Celebrating Occupational Therapy Month and the Role of OTs in Education

April is Occupational Therapy Month! Let's celebrate our OTs and the amazing support they provide for students.


Trying to understand occupational therapy can be a bit confusing. 

Occupational therapists are highly trained healthcare professionals who are trained to work with a variety of diagnoses and conditions including autism spectrum disorder, stroke, cerebral palsy, traumatic brain injury, burns, fractures, spinal cord injury, orthopedic impairments, sensory processing disorders, developmental delays and so much more! 

OTs work in many different settings including schools, hospitals, outpatient clinics, skilled nursing facilities, assisted living facilities, home health agencies, and mental health facilities.
Our school-based OTs help students develop independence in their everyday school “occupations,” which include:

  • participating in their academic curriculum
  • interacting and playing with peers
  • self-care (dressing, hygiene, eating, toileting)
  • regulating emotions and energy levels for learning
  • identifying personal strengths, interests, challenges, and barriers
  • self-advocacy
  • setting and working toward goals

Occupational therapists use a holistic approach, considering the whole child when addressing their needs in the school setting. OTs are skilled in analyzing each activity that a student is expected to complete and determining the skills required to do so. 
Skill areas that are addressed by OTs include:

  • fine motor
  • visual motor
  • sensory processing
  • self-care
  • social
  • emotional regulation
  • cognitive
  • executive functioning
  • attention
  • organization
  • gross motor
  • postural control
  • strength, balance, and coordination

Occupational therapists use therapeutic activities to help students develop independence in these skill areas. They consult the IEP team to recommend beneficial accommodations, modifications, and assistive technology to improve student performance. OTs identify strengths and barriers to choosing “just right challenges” to help each student achieve their goals.

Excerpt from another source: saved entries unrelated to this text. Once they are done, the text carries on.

Lemma dispatch_isLoading state a :
  isLoading (dispatch state a) = loadingAfter (isLoading state) [a].
Proof.
  unfold dispatch. destruct a as [|sc mc|sc mc|sc ids act prev|sc ids act prev]; simpl;
    try done; by destruct (forEach _ _ _).
Qed.

Lemma foldl_dispatch_isLoading state acts :
  isLoading (foldl dispatch state acts) = loadingAfter (isLoading state) acts.
Proof.
  revert state. induction acts as [|a acts IH]; intros state; [done|].
  cbn [foldl]. rewrite IH, dispatch_isLoading. reflexivity.
Qed.

End TransitionFrame.

(** X5.  A dispatched transition changes nothing outside its scope: the
    loading flag, the scope map of the other kind and every other scope of
    its own kind are as before; for every list of ids, action and previous
    status, also when the reducer throws. *)
Theorem transition_frame (state : IModeratedCommentsState) (scope : string)
    (isCategory : bool) (ids : list string) (action previous : string) :
  let state' := dispatch state (transition scope isCategory ids action previous) in
  isLoading state' = isLoading state ∧
  scopes (negb isCategory) state' = scopes (negb isCategory) state ∧
  ∀ sc, sc ≠ scope → scopes isCategory state' !! sc = scopes isCategory state !! sc.
Proof.
  unfold dispatch. rewrite reducer_transition.
  destruct (forEach _ ids _) as [m|] eqn:Hm; simpl; [|done].
  rewrite isLoading_withScopes, scopes_withScopes_other, scopes_withScopes.
  repeat split. intros sc Hne. eauto using forEach_other.
Qed.

(** X6.  The loading flag follows the load actions alone: after any
    sequence of dispatched actions it is [true] when the last load action
    was a start, [false] when it was a completion, and the flag at the
    beginning when there was none; transitions, failing or not, never
    change it. *)
Theorem isLoading_after_actions (state : IModeratedCommentsState) (acts : list Action) :
  isLoading (foldl dispatch state acts) = loadingAfter (isLoading state) acts.
Proof.
  revert state. induction acts as [|a acts IH]; intros state; [done|].
  cbn [foldl]. rewrite IH, dispatch_isLoading. reflexivity.
Qed.

(** X4.  A load function dispatches the start at once and the completion
    only when the data service has answered.  When it has, whatever other
    actions reached the store in between, the store is the one they left
    with the completed load dispatched on it: the scope holds the fetched
    payload and the loading flag is [false].  When the data service fails,
    no completion is dispatched: the store is what the start and the other
    actions left, and the flag is [true] unless another load completed in
    between. *)
Theorem loadModeratedComments_outcome
    (fetchArticle fetchCategory : string → list string → option IModeratedComments)
    (state : IModeratedCommentsState) (scope : string) (sort : list string)
    (between : list Action) :
  let started := foldl dispatch (dispatch state loadModeratedCommentsStart) between in
  let afterArticle :=
    afterLoad (loadModeratedCommentsForArticle fetchArticle scope sort) between state in
  let afterCategory :=
    afterLoad (loadModeratedCommentsForCategory fetchCategory scope sort) between state in
  match fetchArticle scope sort with
  | Some mc =>
      afterArticle = dispatch started (completeLoad scope false mc) ∧
      isLoading afterArticle = false ∧
      articles afterArticle !! scope = Some (fromJS mc)
  | None =>
      afterArticle = started ∧ isLoading afterArticle = loadingAfter true between
  end ∧
  match fetchCategory scope sort with
  | Some mc =>
      afterCategory = dispatch started (completeLoad scope true mc) ∧
      isLoading afterCategory = false ∧
      categories afterCategory !! scope = Some (fromJS mc)
  | None =>
      afterCategory = started ∧ isLoading afterCategory = loadingAfter true between
  end.
Proof.
  intros started afterArticle afterCategory.
  unfold afterArticle, afterCategory, afterLoad, loadModeratedCommentsForArticle,
    loadModeratedCommentsForCategory. simpl.
  split.
  - destruct (fetchArticle scope sort) as [mc|]; simpl.
    + split; [done|]. split; [done|]. unfold dispatch at 1. simpl.
      apply lookup_insert_eq.
    + split; [done|]. by rewrite foldl_dispatch_isLoading.
  - destruct (fetchCategory scope sort) as [mc|]; simpl.
    + split; [done|]. split; [done|]. unfold dispatch at 1. simpl.
      apply lookup_insert_eq.
    + split; [done|]. by rewrite foldl_dispatch_isLoading.
Qed.
(** * Batis: a host for stateful agents (hooks without a UI tree)

    A shallow embedding of [src/index.ts] (the [Host] class with the
    [value]/[intermediate] event vocabulary) and of the older variant of the
    same file (the [Host] class with the [rendering]/[interimResults]
    vocabulary and the process-wide [rendering] flag), followed by the
    properties of the render procedure.

    User code (the agent, its effects, clean-ups, value producers and the
    listener) is data: a tree of the calls it makes into the engine.  The
    engine itself, which is what the source files define, is a set of
    functions in a state-and-exception monad over the process state. *)

From stdpp Require Import prelude strings.


Declare Scope host_scope.
Delimit Scope host_scope with host.
Local Open Scope host_scope.

(** Object identity of a host and of a state cell. *)
Definition HostId := nat.
Definition Loc := nat.

Section Engine.

(** [V] is the type of JavaScript values that flow through the engine
    (states, dependencies, agent results, thrown values); its decidable
    equality stands for the identity/value comparison of the source.
    [E] is the event vocabulary of the variant at hand. *)
Context {V : Type} `{!EqDecision V}.
Context {E : Type}.

(** ** User code *)

(** [TState | CreateState<TState>]: what a setter accepts. *)
Inductive Update :=
| Replace (v : V)
| Updater (f : V → V).

(** A callback that user code hands to the engine.  While it runs it may
    call setters it has captured, and it ends by returning or throwing. *)
Inductive Callback (R : Type) :=
| CbReturn (r : R)
| CbThrow (e : V)
| CbSetState (setter : Loc) (u : Update) (k : Callback R).
Global Arguments CbReturn {R} r.
Global Arguments CbThrow {R} e.
Global Arguments CbSetState {R} setter u k.

(** The value a callback ends by throwing, if it throws. *)
Fixpoint thrown {R} (c : Callback R) : option V :=
  match c with
  | CbReturn _ => None
  | CbThrow e => Some e
  | CbSetState _ _ k => thrown k
  end.

(** [DisposeEffect = () => void] and [Effect = () => DisposeEffect | void]. *)
Definition DisposeEffect := Callback unit.
Definition Effect := Callback (option DisposeEffect).
(** Splitting a joined string gives the pieces of both parts. *)
Lemma Split_joined (a b : string) (sep : ascii) :
  Split (a +:+ String sep b) sep = (Split a sep ++ Split b sep)%list.
Proof.
  induction a as [|x a IH].
  - rewrite append_empty. cbn [Split]. now rewrite Ascii.eqb_refl.
  - rewrite append_String. cbn [Split]. rewrite IH.
    destruct (Ascii.eqb x sep); [reflexivity|].
    pose proof (Split_nonempty a sep).
    destruct (Split a sep); [contradiction | reflexivity].
Qed.

Lemma setOptions_app (c : Config) (l1 l2 : list string) :
  setOptions lib c (l1 ++ l2)
  = match setOptions lib c l1 with
    | (c', Some err) => (c', Some err)
    | (c', None) => setOptions lib c' l2
    end.
Proof.
  revert c. induction l1 as [|o l1 IH]; intros c; [reflexivity|].
  cbn [app setOptions]. destruct (setOption lib c o) as [c' [err|]]; [reflexivity|].
  apply IH.
Qed.

(** Whether an option is taken does not depend on the configuration. *)
Lemma setOption_ok (c : Config) (opt : string) :
  snd (setOption lib c opt) = None <-> validOption lib opt.
Proof.
  unfold setOption, validOption.
  destruct (Split opt "=") as [|k [|v [|x l]]]; cbn [snd];
    try (split; [discriminate | intros (k0 & v0 & [=] & _)]).
  destruct (Z.eqb_spec (len (TrimSpace lib v)) 0) as [Hz | Hnz].
  { cbn [snd]. split; [discriminate|].
    intros (k0 & v0 & [= <- <-] & Hne & _). contradiction. }
  destruct (String.eqb_spec (TrimSpace lib k) "idle_time") as [Hk | Hk1].
  { cbn [snd]. split; [intros _ | reflexivity]. exists k, v. auto. }
  destruct (String.eqb_spec (TrimSpace lib k) "count") as [Hk | Hk2].
  { destruct (ParseInt lib (TrimSpace lib v)) as [n|] eqn:Hparse; cbn [snd].
    - split; [intros _ | reflexivity]. exists k, v.
      split; [reflexivity|]. split; [assumption|]. right; left.
      split; [assumption | congruence].
    - split; [discriminate|].
      intros (k0 & v0 & [= <- <-] & _ & [Hi | [[_ Hp] | Hi]]); congruence. }
  destruct (String.eqb_spec (TrimSpace lib k) "interval") as [Hk | Hk3].
  { cbn [snd]. split; [intros _ | reflexivity]. exists k, v. auto. }
  cbn [snd]. split; [discriminate|].
  intros (k0 & v0 & [= <- <-] & _ & [Hi | [[Hi _] | Hi]]); congruence.
Qed.

Lemma setOptions_ok (c : Config) (opts : list string) :
  snd (setOptions lib c opts) = None <-> Forall (validOption lib) opts.
Proof.
  revert c. induction opts as [|o opts IH]; intros c; cbn [setOptions].
  - split; [constructor | reflexivity].
  - pose proof (setOption_ok c o) as Ho.
    destruct (setOption lib c o) as [c' [err|]]; cbn [snd] in *.
    + split; [discriminate|]. intros Hall. apply Forall_cons in Hall as [Hv _].
      apply Ho in Hv. discriminate.
    + rewrite IH. split.
      * intros Hall. constructor; [now apply Ho | assumption].
      * intros Hall. now apply Forall_cons in Hall as [_ Hall].
Qed.
(** King g1, rook a1 and pawns f4, g4 against king g6, rook a8 and pawn g5,
    the strong side to move. *)
Definition krppkrp_blocked : Position :=
  snapshot (fun pt => match pt with
                      | KING => [6] | ROOK => [0] | PAWN => [29; 30]
                      | _ => []
                      end)
           (fun pt => match pt with
                      | KING => [46] | ROOK => [56] | PAWN => [38]
                      | _ => []
                      end)
           WHITE 0 1270 1270.

(** King g1, rook a1 and pawns f7, g7 against king f8, rook a8 and a pawn
    on g8 -- a square no pawn reaches in a game --, the strong side to
    move: neither strong pawn is passed and the greater relative rank of
    the two is [RANK_7]. *)
Definition krppkrp_seventh : Position :=
  snapshot (fun pt => match pt with
                      | KING => [6] | ROOK => [0] | PAWN => [53; 54]
                      | _ => []
                      end)
           (fun pt => match pt with
                      | KING => [61] | ROOK => [56] | PAWN => [62]
                      | _ => []
                      end)
           WHITE 0 1270 1270.

(** ** Rook and queen against a pawn *)

(** The endgame piece values the two evaluators below add to the known win;
    like the other enumerators they come from types.h and are parameters. *)
Class EndgameValues : Type := {
  RookValueEg : Value;
  QueenValueEg : Value
}.
(** * Hospital patient scheduler: the greedy activity selection of app.py

    A shallow embedding of [src/app.py]: the scheduler [greedy_schedule],
    and the request handlers [add_patient], [clear_patients],
    [auto_generate] and [schedule] over the process-wide list [patients].

    Python integers are unbounded, so they are [Z].  A patient is the
    tuple [(name, start, end)] the source builds and unpacks. *)

From stdpp Require Import base decidable option list sorting gmap strings pretty.
From Stdlib Require Import ZArith Lia Ascii.
From Stdlib Require Import Floats.SpecFloat.

Local Open Scope Z_scope.

(** ** Data model *)

(** [(name, start, end)], as appended by [add_patient] and [auto_generate]. *)
Definition patient_t : Type := string * Z * Z.

Definition p_name (p : patient_t) : string := p.1.1.
Definition p_start (p : patient_t) : Z := p.1.2.
(** [x[2]], the sort key of [greedy_schedule]. *)
Definition p_end (p : patient_t) : Z := p.2.

(** The data-model invariant [start < end]. *)
Definition valid (p : patient_t) : Prop := p_start p < p_end p.

(** ** Python's [sorted(l, key=...)]

    [sorted] returns a new list and is guaranteed stable.  The model is
    the stable insertion sort: an element is put before the first element
    whose key is not smaller, so that an element keeps its place before
    the later elements of the input with the same key.  [sorted_unique]
    below shows that every stable sort computes the same list. *)
Section Sorted.
Context {A : Type} (key : A → Z).

Fixpoint insert_sorted (x : A) (l : list A) : list A :=
  match l with
  | [] => [x]
  | y :: l' =>
      if decide (key x ≤ key y) then x :: y :: l'
      else y :: insert_sorted x l'
  end.

Definition sorted (l : list A) : list A := foldr insert_sorted [] l.

(** Ascending order of the key. *)
Definition key_le (x y : A) : Prop := key x ≤ key y.
End Sorted.

(** ** The scheduler *)

(** The body of the [for] loop: [st] is [(scheduled, last_end)]. *)
Definition schedule_step (st : list patient_t * Z) (patient : patient_t)
    : list patient_t * Z :=
  let '(scheduled, last_end) := st in
  let '(name, start, end_) := patient in
  if decide (start >= last_end) then (scheduled ++ [patient], end_)
  else (scheduled, last_end).

Definition greedy_schedule (patients_list : list patient_t) : list patient_t :=
  let sorted_patients := sorted p_end patients_list in
  (fold_left schedule_step sorted_patients ([], -1)).1.

(** The loop, unrolled from the front: what is accepted from [l] when the
    last accepted end is [last_end]. *)
Fixpoint select (l : list patient_t) (last_end : Z) : list patient_t :=
  match l with
  | [] => []
  | p :: l' =>
      if decide (p_start p >= last_end) then p :: select l' (p_end p)
      else select l' last_end
  end.

(** Two intervals do not overlap when one ends no later than the other
    starts (a shared boundary is allowed). *)
Definition non_overlapping (a b : patient_t) : Prop :=
  p_end a ≤ p_start b ∨ p_end b ≤ p_start a.

(** Every two elements at different positions do not overlap. *)
Fixpoint pairwise_non_overlapping (l : list patient_t) : Prop :=
  match l with
  | [] => True
  | p :: l' => Forall (non_overlapping p) l' ∧ pairwise_non_overlapping l'
  end.

(** What the schedule guarantees of an accepted [a] that comes before an
    accepted [b]. *)
Definition precedes (a b : patient_t) : Prop :=
  p_end a ≤ p_start b ∧ p_end a ≤ p_end b.

(** ** JSON values

    What [request.json] yields and what [jsonify] takes.  A JSON number
    with a fraction or an exponent is a Python [float], an IEEE double:
    [spec_float] is the Standard Library's description of one.  An object
    is the list of its members in document order. *)
#[warnings="-register-all"]
Inductive jvalue : Type :=
  | JNull
  | JBool (b : bool)
  | JInt (n : Z)
  | JFloat (f : spec_float)
  | JStr (s : string)
  | JArr (l : list jvalue)
  | JObj (d : list (string * jvalue)).
(* ===== verification/_CoqProject ===== *)
-Q . S2P
Prelude.v
GoLib.v
ClientIP.v
Config.v
Router.v
PathClean.v
Middleware.v
Endpoints.v
Startup.v
Duration.v
Lifecycle.v
Banner.v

Some OT activities you may witness in the school setting include:

  • fine motor strengthening and warm-up activities with putty or playdough
  • using fine motor manipulatives like beads, pom-poms, tongs, tweezers, etc.
  • multi-step activities to improve sequencing skills
  • craft activities including cutting, drawing, pasting, etc.
  • using both hands together to string beads, type, and stabilize paper while writing/coloring/cutting/pasting/folding
  • propelling self on a scooter board
  • puzzles
  • sensory/movement activities that can be calming and/or help students become more alert
  • exploring options for adapted seating, fidgets, pencil grips or adapted writing utensils
  • writing
  • board games
  • working on vertical surfaces like easels, wall whiteboard/chalkboard, paper taped to wall
  • imitating exercises
  • using broken crayons, golf pencils, or short crayons to help develop efficient grasp
  • learning calming techniques like breathing exercises, stretching/yoga poses, and sensory items
  • copying patterns
  • sitting or laying on a therapy ball to build postural control
  • obstacle courses
  • adjusting desk/table/chair heights to ensure stable positioning for students during work tasks
  • sensory bins to explore various textures while building various skills
  • animal walks
  • practice with following directions in various formats (verbal, written, and picture cues)
  • learning about emotions and coping skills
  • games to develop impulse control
  • problem-solving activities
  • working in various positions (laying on tummy propped on elbows, kneeling, tall-kneeling, etc.)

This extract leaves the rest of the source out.